After release, Vins resumed his work as pastor and organizer of the movement, but soon went into hiding to avoid arrest. He was discovered and seized in March 1974. Prodded by the human rights campaigner Andrei Sakharov, the World Council of Churches joined the international protests at Vins' arrest. Vins was tried in Kiev in January 1975 and sentenced to five years in labor camp to be followed by five years internal exile, becoming the Soviet Union's most famous religious prisoner.

== Later life ==
International pressure led to his dramatic expulsion from his homeland. On 26 April 1979 Vins was awakened in prison and told to change into his own clothes. Unaware of his imminent change of circumstances, he was flown to Moscow, where he spent the night in a center for vagrants. The following day he was issued new clothes and informed that because of his anti-Soviet activity the Presidium of the Supreme Soviet had stripped him of his Soviet citizenship. He was being expelled. Vins protested in vain that his activity was not anti-Soviet, but had to bow to the inevitable. He was told to write down the names of his close relatives so that they could leave the country with him. Realizing that he would be unlikely to see them again otherwise, he listed his wife, children, mother and niece.

Vins was driven to Moscow's Lefortovo prison and then all five expellees were taken to Moscow airport. Two American embassy officials on the plane explained that their release followed an agreement between the White House and the Soviet embassy in Washington, DC. It was not until the plane landed in New York City that they learned they were being exchanged for two convicted spies, and the handover took place in an isolated hangar at Kennedy airport. The five walked off the plane at one end while the spies walked on at the other.

Joined in the United States six weeks later by the rest of his family, Vins made the town of Elkhart, Indiana his home and learned English. He received invitations to the White House and to innumerable events around the world. At first there was competition between missions supporting persecuted churches in the Soviet Union to enlist him, but Vins kept his distance. He eventually set up the international representation of the Baptist churches in the Soviet Union that owed their allegiance to the Council of Churches, a group of tightly knit congregations that categorically rejected any compromises with the Soviet authorities and refused to register officially. Their members were suffering persecution, with hundreds in labor camps or psychiatric hospitals. His displacement to the USA led to the rest of his extended family (siblings and their families) to travel from the Ukrainian SSR to start a new life in a free country.

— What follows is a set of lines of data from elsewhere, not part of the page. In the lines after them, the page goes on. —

(** The line a filter operation prints when it keeps [n] records. *)
Definition filter_line (op : filter_op) (n : nat) : string :=
  match op with
  | FilterState st =>
      "Filter: state == " +:+ st +:+ " (" +:+ pretty n +:+ " entries)"
  | FilterGt field value =>
      "Filter: " +:+ field +:+ " gt " +:+ num_str value +:+ " ("
      +:+ pretty n +:+ " entries)"
  | FilterLt field value =>
      "Filter: " +:+ field +:+ " lt " +:+ num_str value +:+ " ("
      +:+ pretty n +:+ " entries)"
  end.

(** Whether a filter operation keeps a record: the test of its
    comprehension, [false] where the field does not resolve. *)
Definition keeps (op : filter_op) (entry : CountyDemographics) : bool :=
  match op with
  | FilterState st => bool_decide (state entry = st)
  | FilterGt field value =>
      match get_field_value entry field with
      | inr v => num_gt v value
      | inl _ => false
      end
  | FilterLt field value =>
      match get_field_value entry field with
      | inr v => num_lt v value
      | inl _ => false
      end
  end.

(** The records on which a filter operation can evaluate its test. *)
Definition testable (op : filter_op) (entry : CountyDemographics) : Prop :=
  match op with
  | FilterState _ => True
  | FilterGt field _ | FilterLt field _ => resolves field entry
  end.

(** The filter operation of the opcodes [filter-gt] and [filter-lt]. *)
Definition comparison_filter (op : string)
  : option (string -> num -> filter_op) :=
  if decide (op = "filter-gt") then Some FilterGt
  else if decide (op = "filter-lt") then Some FilterLt
  else None.

(** The exceptions the handler of the loop catches. *)
Definition caught (e : exn) : Prop :=
  e = IndexError \/ exists msg, e = ValueError msg.

(** What a line can do to the dataset [data]: return a subsequence of it,
    or raise without having printed. *)
Definition line_outcome (data : Dataset) (m : py Dataset) : Prop :=
  match m with
  | (_, inr data') => sublist data' data
  | (out, inl e) => out = [] /\ (caught e \/ exists key, e = KeyError key)
  end.

End Outcomes.

(** * Properties *)

(** Let [simpl] compute string concatenations. *)
#[local] Arguments String.append !_ _ / : simpl nomatch.

(** ** String methods *)

Lemma split_not_nil (sep : ascii) (s : string) : PyStr.split sep s <> [].
Proof.
  destruct s as [|c s]; simpl; [discriminate|].
  destruct (Ascii.eqb c sep); [discriminate|].
  destruct (PyStr.split sep s); discriminate.
Qed.

(** Joining the parts of a split with the separator gives the string back. *)
Lemma join_split (sep : ascii) (s : string) :
  PyStr.join (String sep EmptyString) (PyStr.split sep s) = s.
Proof.
  unfold PyStr.join. induction s as [|c s IH]; simpl; [reflexivity|].
  pose proof (split_not_nil sep s) as Hne.
  destruct (Ascii.eqb_spec c sep) as [->|Hc].
  - simpl. destruct (PyStr.split sep s) as [|p ps]; [congruence|].
    simpl in *. now rewrite IH.
  - destruct (PyStr.split sep s) as [|p ps]; [congruence|].
    simpl in *. destruct ps; simpl in *; now rewrite <- IH.
Qed.

(** The first part of a split and the join of the others are the two sides
    of the first separator. *)
Lemma split_cut_first (sep : ascii) (s prefix : string) (rest : list string) :
  PyStr.split sep s = prefix :: rest ->
  PyStr.cut_first sep s = (prefix, PyStr.join (String sep EmptyString) rest).
Proof.
  revert prefix rest. induction s as [|c s IH]; simpl; intros prefix rest Hs.
  - now inversion Hs.
  - destruct (Ascii.eqb c sep).
    + inversion Hs; subst. now rewrite join_split.
    + pose proof (split_not_nil sep s) as Hne.
      destruct (PyStr.split sep s) as [|p ps]; [congruence|].
      inversion Hs; subst. now rewrite (IH p rest eq_refl).
Qed.

(** [cut_first] cuts at the first separator: none occurs before the cut. *)
Lemma cut_first_spec (sep : ascii) (s : string) :
  let '(a, b) := PyStr.cut_first sep s in
  PyStr.contains sep a = false /\
  (s = a +:+ String sep b \/
   (PyStr.contains sep s = false /\ a = s /\ b = EmptyString)).
Proof.
  induction s as [|c s IH]; simpl.
  - split; [reflexivity|]. right. auto.
  - destruct (Ascii.eqb c sep) eqn:Hc.
    + apply Ascii.eqb_eq in Hc. subst. split; [reflexivity|]. now left.
    + destruct (PyStr.cut_first sep s) as [a b]. simpl. rewrite Hc. simpl.
      destruct IH as [Ha [Hs | (Hn & -> & ->)]].
      * split; [assumption|]. left. now rewrite Hs.
      * split; [assumption|]. right. auto.
Qed.

(** ** Field resolution *)

Section FieldResolution.

Context `{PyNum}.

Lemma getitem_not_ValueError {V} (d : gmap string V) (k msg : string) :
  getitem d k <> inl (ValueError msg).
Proof. unfold getitem. destruct (d !! k); discriminate. Qed.

(** The code resolves a field as the specification words it. *)
Lemma get_field_value_resolve (entry : CountyDemographics) (field : string) :
  get_field_value entry field = resolve entry field.
Proof.
  unfold get_field_value, resolve.
  pose proof (split_not_nil "." field) as Hne.
  destruct (PyStr.split "." field) as [|prefix rest] eqn:Hs; [congruence|].
  rewrite (split_cut_first _ _ _ _ Hs).
  repeat case_decide; subst; try discriminate; reflexivity.
Qed.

Vins' work aiding Baptist victims of persecution changed dramatically in the late 1980s, when open Christian work in Russia became possible. In 1990, President Mikhail Gorbachev revoked the decree that had stripped Vins of his Soviet citizenship, thereby allowing him to revisit his homeland. In the 1990s Vins made numerous preaching trips, especially in Russia and Ukraine. In 1995 he was allowed access, in Moscow, to his father's KGB case file, and Vins finally learned that his father had been executed in 1937.

Vins discovered in late 1997 that he had a malignant inoperable brain tumor, from which he died in 1998.

His sister-in-law Maria Glukhoman died in Arvada, CO in 2014.

Georgi's son, Peter Vins, returned to Russia in the 1990s, and founded a shipping firm.